----- SOURCE RECORDS -----

(** * CaliaDash: the inventory normaliser and its indicators (src/app.py)

    A shallow embedding of the data helpers of [app.py]:
    [_normalize_column], the normalising [load_inventory], [compute_insights]
    and [apply_priority_filter], followed by the properties of the
    specification that concern them.

    Modelling conventions.
    - Python [str] values are Rocq strings holding one code point per
      character, over the range U+0000..U+00FF (Latin-1, which covers the
      Portuguese labels and values of the spreadsheet).  On that range
      [str.lower], [str.strip], [str.split], [re.IGNORECASE] and the NFKD
      decomposition are finite tables, written out below.
    - A [float] is the rational it denotes; NaN is a separate value.  The
      rounding of float arithmetic is not modelled.
    - A pandas [DataFrame] is a list of column labels with a list of rows,
      each row holding its values under the labels.  A column statement of
      the source is the same statement here, on the column read off the
      rows; values meet rows by position, as they do in pandas when every
      column comes from the frame itself.
    - Exceptions are the [Err] results.  One refusal of pandas is left
      out, so that the model returns a frame wherever the program does:
      the [.str] accessor gives NaN on what is not text and never refuses
      a whole column for its dtype.  A label borne by several columns
      makes every read of it fail. *)

From Stdlib Require Import Strings.String Strings.Ascii Lists.List.
From Stdlib Require Import Arith.PeanoNat ZArith.ZArith QArith.QArith.
From Stdlib Require Import QArith.Qround Sorting.Sorted.
From Stdlib Require Import Bool.Bool micromega.Lia.
Import ListNotations.

Local Open Scope nat_scope.
Local Open Scope list_scope.
Local Open Scope string_scope.

(** ** Text *)

Module Text.

(** Code point of a character. *)
Definition ord (c : ascii) : nat := nat_of_ascii c.
Definition chr (n : nat) : ascii := ascii_of_nat n.

(** Tests on code points. *)
Definition code_is (k n : nat) : bool := Nat.eqb n k.
Definition between (lo hi n : nat) : bool := Nat.leb lo n && Nat.leb n hi.

(** [latin1 s] reads a literal written in this file (UTF-8 bytes) as the
    string of its code points: the two-byte sequences [C2 xx] and [C3 xx]
    become the code points U+0080..U+00FF, ASCII bytes stay. *)
Fixpoint latin1 (s : string) : string :=
  match s with
  | EmptyString => EmptyString
  | String b1 rest =>
      match rest with
      | String b2 rest' =>
          if code_is 194 (ord b1) then String b2 (latin1 rest')
          else if code_is 195 (ord b1) then String (chr (ord b2 + 64)) (latin1 rest')
          else String b1 (latin1 rest)
      | EmptyString => String b1 EmptyString
      end
  end.

(** [str.isspace] on one character: TAB..CR, FS..US, space, NEL, NBSP. *)
Definition isspace (c : ascii) : bool :=
  let n := ord c in
  between 9 13 n || between 28 32 n
  || code_is 133 n || code_is 160 n.

(** [str.lower] on one character: A..Z and the capital letters
    U+00C0..U+00DE (the multiplication sign U+00D7 apart) move by 32. *)
Definition lower_char (c : ascii) : ascii :=
  let n := ord c in
  if between 65 90 n
     || (between 192 222 n && negb (code_is 215 n))
  then chr (n + 32) else c.

Fixpoint lower (s : string) : string :=
  match s with
  | EmptyString => EmptyString
  | String c r => String (lower_char c) (lower r)
  end.

(** [str.lstrip()], [str.rstrip()], [str.strip()] with no argument. *)
Fixpoint lstrip (s : string) : string :=
  match s with
  | String c r => if isspace c then lstrip r else s
  | EmptyString => EmptyString
  end.

Fixpoint rstrip (s : string) : string :=
  match s with
  | EmptyString => EmptyString
  | String c r =>
      match rstrip r with
      | EmptyString => if isspace c then EmptyString else String c EmptyString
      | r' => String c r'
      end
  end.

Definition strip (s : string) : string := rstrip (lstrip s).

(** [s.replace(a, b)] for one-character [a] and [b]. *)
Fixpoint replace_char (a b : ascii) (s : string) : string :=
  match s with
  | EmptyString => EmptyString
  | String c r =>
      String (if Ascii.eqb c a then b else c) (replace_char a b r)
  end.

(** [s.split()]: the maximal runs of non-space characters, in order.
    [split_acc w s] carries the word being read, last character first. *)
Fixpoint rev_string (acc s : string) : string :=
  match s with
  | EmptyString => acc
  | String c r => rev_string (String c acc) r
  end.

Definition flush (w : string) (k : list string) : list string :=
  match w with
  | EmptyString => k
  | _ => rev_string EmptyString w :: k
  end.

Fixpoint split_acc (w : string) (s : string) : list string :=
  match s with
  | EmptyString => flush w []
  | String c r =>
      if isspace c then flush w (split_acc EmptyString r)
      else split_acc (String c w) r
  end.

Definition split (s : string) : list string := split_acc EmptyString s.

(** [sep.join(words)]. *)
Fixpoint join (sep : string) (words : list string) : string :=
  match words with
  | [] => EmptyString
  | [w] => w
  | w :: ws => w ++ sep ++ join sep ws
  end.

(** [re.search(pat, s, re.IGNORECASE)] for a pattern of plain characters:
    some position of [s] where every character of [pat] matches up to
    case. *)
Definition eqb_nocase (a b : ascii) : bool :=
  Ascii.eqb (lower_char a) (lower_char b).

Fixpoint match_here (pat s : string) : bool :=
  match pat, s with
  | EmptyString, _ => true
  | String _ _, EmptyString => false
  | String p pat', String c s' => eqb_nocase p c && match_here pat' s'
  end.

Fixpoint search_nocase (pat s : string) : bool :=
  match_here pat s
  || match s with
     | EmptyString => false
     | String _ s' => search_nocase pat s'
     end.

(** [unicodedata.normalize("NFKD", s).encode("ascii", "ignore").decode("ascii")]:
    every character is replaced by the ASCII characters of its
    compatibility decomposition; whatever is not ASCII is dropped. *)
Definition nfkd_ascii_char (c : ascii) : string :=
  let n := ord c in
  if Nat.ltb n 128 then String c EmptyString
  else if code_is 160 n || code_is 168 n || code_is 175 n || code_is 180 n || code_is 184 n
       then " "
  else if code_is 170 n then "a"
  else if code_is 178 n then "2"
  else if code_is 179 n then "3"
  else if code_is 185 n then "1"
  else if code_is 186 n then "o"
  else if code_is 188 n then "14"
  else if code_is 189 n then "12"
  else if code_is 190 n then "34"
  else if between 192 197 n then "A"
  else if code_is 199 n then "C"
  else if between 200 203 n then "E"
  else if between 204 207 n then "I"
  else if code_is 209 n then "N"
  else if between 210 214 n then "O"
  else if between 217 220 n then "U"
  else if code_is 221 n then "Y"
  else if between 224 229 n then "a"
  else if code_is 231 n then "c"
  else if between 232 235 n then "e"
  else if between 236 239 n then "i"
  else if code_is 241 n then "n"
  else if between 242 246 n then "o"
  else if between 249 252 n then "u"
  else if code_is 253 n || code_is 255 n then "y"
  else EmptyString.

Fixpoint nfkd_ascii (s : string) : string :=
  match s with
  | EmptyString => EmptyString
  | String c r => nfkd_ascii_char c ++ nfkd_ascii r
  end.

(** [re.sub(r"[^0-9a-z ]+", " ", s)]: every maximal run of characters
    outside the class becomes one space.  [in_run] tells that the
    previous character was already replaced. *)
Definition is_label_char (c : ascii) : bool :=
  let n := ord c in
  between 48 57 n || between 97 122 n || code_is 32 n.

Fixpoint sub_runs (in_run : bool) (s : string) : string :=
  match s with
  | EmptyString => EmptyString
  | String c r =>
      if is_label_char c then String c (sub_runs false r)
      else if in_run then sub_runs true r
      else String " " (sub_runs true r)
  end.

End Text.

Import Text.

(** ** Column labels *)

(** [_normalize_column]: Excel column names to snake_case ascii. *)
Definition _normalize_column (column : string) : string :=
  let base :=
    lower (strip (replace_char (chr 10) " " (nfkd_ascii column))) in
  let base := sub_runs false base in
  join "_" (split base).

(** The alias table of [load_inventory]; a label that is not a key is left
    as it is by [DataFrame.rename]. *)
Definition rename_map : list (string * string) :=
  [ ("nome", "nome");
    ("status", "status");
    ("grupo", "grupo");
    ("usuario", "usuario");
    ("numero_de_inventario", "numero_inventario");
    ("tipo_do_item", "tipo_item");
    ("categoria", "categoria");
    ("valor_medio_unitario", "valor_unitario");
    ("depreciacao_anual_mercado", "perc_depreciacao");
    ("vida_util_anos_mercado", "vida_util_anos");
    ("depreciacao_anual_unitaria_r", "depreciacao_unitaria") ].

Fixpoint lookup {A : Type} (k : string) (m : list (string * A)) : option A :=
  match m with
  | [] => None
  | (k', v) :: m' => if String.eqb k k' then Some v else lookup k m'
  end.

Definition renamed (m : list (string * string)) (label : string) : string :=
  match lookup label m with
  | Some label' => label'
  | None => label
  end.

(** ** Exceptions *)

Inductive error : Type :=
| KeyError (label : string)
| ValueError
| TypeError
| AttributeError.

Inductive result (A : Type) : Type :=
| Ok (a : A)
| Err (e : error).

Arguments Ok {A} a.
Arguments Err {A} e.

Definition bind {A B : Type} (x : result A) (f : A -> result B) : result B :=
  match x with
  | Ok a => f a
  | Err e => Err e
  end.

Notation "x <- e ;; k" := (bind e (fun x => k))
  (at level 61, e at next level, right associativity).

Fixpoint mapM {A B : Type} (f : A -> result B) (l : list A) : result (list B) :=
  match l with
  | [] => Ok []
  | a :: l' => b <- f a ;; bs <- mapM f l' ;; Ok (b :: bs)
  end.

(** The value of a computation that did not raise. *)
Definition value {A : Type} (default : A) (x : result A) : A :=
  match x with
  | Ok a => a
  | Err _ => default
  end.

(** ** Frames *)

(** A cell of a frame: missing (NaN / None), text, a float, a boolean. *)
Inductive cell : Type :=
| NA
| Str (s : string)
| Num (q : Q)
| Bln (b : bool).

Definition Series : Type := list cell.

(** One record, as [DataFrame.apply(..., axis=1)] hands it over: the
    values under their labels, in column order. *)
Definition Row : Type := list (string * cell).

Record DataFrame : Type := {
  columns : list string;
  rows : list Row
}.

Definition len (df : DataFrame) : nat := length (rows df).

Definition has_label (c : string) (labels : list string) : bool :=
  existsb (String.eqb c) labels.

Definition count_label (c : string) (labels : list string) : nat :=
  length (filter (String.eqb c) labels).

(** [row[c]]. *)
Fixpoint row_get (r : Row) (c : string) : cell :=
  match r with
  | [] => NA
  | (k, v) :: r' => if String.eqb c k then v else row_get r' c
  end.

(** [row[c] = v]: every entry labelled [c] takes the value; a new label
    goes last. *)
Fixpoint row_replace (c : string) (v : cell) (r : Row) : Row :=
  match r with
  | [] => []
  | (k, w) :: r' =>
      (k, if String.eqb c k then v else w) :: row_replace c v r'
  end.

Definition row_set (c : string) (v : cell) (r : Row) : Row :=
  if has_label c (map fst r) then row_replace c v r
  else (r ++ [(c, v)])%list.

(** [df.get(c)]: the column, or [None] when no column has the label. *)
Definition get (df : DataFrame) (c : string) : option Series :=
  if has_label c (columns df)
  then Some (map (fun r => row_get r c) (rows df))
  else None.

(** [df[c]] read as one column.  An absent label raises [KeyError]; a
    label borne by several columns selects a frame, on which the column
    operations of this program raise. *)
Definition getitem (df : DataFrame) (c : string) : result Series :=
  match count_label c (columns df) with
  | 0 => Err (KeyError c)
  | 1 => Ok (map (fun r => row_get r c) (rows df))
  | _ => Err ValueError
  end.

(** [df[c] = s]: values meet rows by position; a row the series does
    not reach gets NaN. *)
Fixpoint assign (c : string) (s : Series) (rs : list Row) : list Row :=
  match rs with
  | [] => []
  | r :: rs' =>
      match s with
      | v :: s' => row_set c v r :: assign c s' rs'
      | [] => row_set c NA r :: assign c [] rs'
      end
  end.

Definition setitem (df : DataFrame) (c : string) (s : Series) : DataFrame :=
  {| columns := if has_label c (columns df) then columns df
                else (columns df ++ [c])%list;
     rows := assign c s (rows df) |}.

(** A cell of a boolean mask. *)
Definition truth (m : cell) : bool :=
  match m with
  | Bln b => b
  | _ => false
  end.

(** [df.loc[mask, c] = v] for an existing column [c]. *)
Fixpoint loc_assign (c : string) (v : cell) (mask : Series) (rs : list Row)
  : list Row :=
  match rs, mask with
  | r :: rs', m :: mask' =>
      (if truth m then row_set c v r else r) :: loc_assign c v mask' rs'
  | _, _ => rs
  end.

Definition loc_setitem (df : DataFrame) (mask : Series) (c : string) (v : cell)
  : DataFrame :=
  {| columns := columns df; rows := loc_assign c v mask (rows df) |}.

(** [df.rename(columns=f)]. *)
Definition rename (f : string -> string) (df : DataFrame) : DataFrame :=
  {| columns := map f (columns df);
     rows := map (map (fun kv => (f (fst kv), snd kv))) (rows df) |}.

(** [df[mask]]: the rows whose mask is true. *)
Fixpoint select {A : Type} (mask : Series) (l : list A) : list A :=
  match l, mask with
  | a :: l', m :: mask' =>
      if truth m then a :: select mask' l' else select mask' l'
  | _, _ => []
  end.

(** ** Column operations *)

Module Col.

-----

*ACTION ITEM:* Above are the records; print exactly the lines from the line with "run of characters" to the line with "between 48 57", including both, and nothing else.

*SOLUTION TO THIS EXERCISE:*
(** [re.sub(r"[^0-9a-z ]+", " ", s)]: every maximal run of characters
    outside the class becomes one space.  [in_run] tells that the
    previous character was already replaced. *)
Definition is_label_char (c : ascii) : bool :=
  let n := ord c in
  between 48 57 n || between 97 122 n || code_is 32 n.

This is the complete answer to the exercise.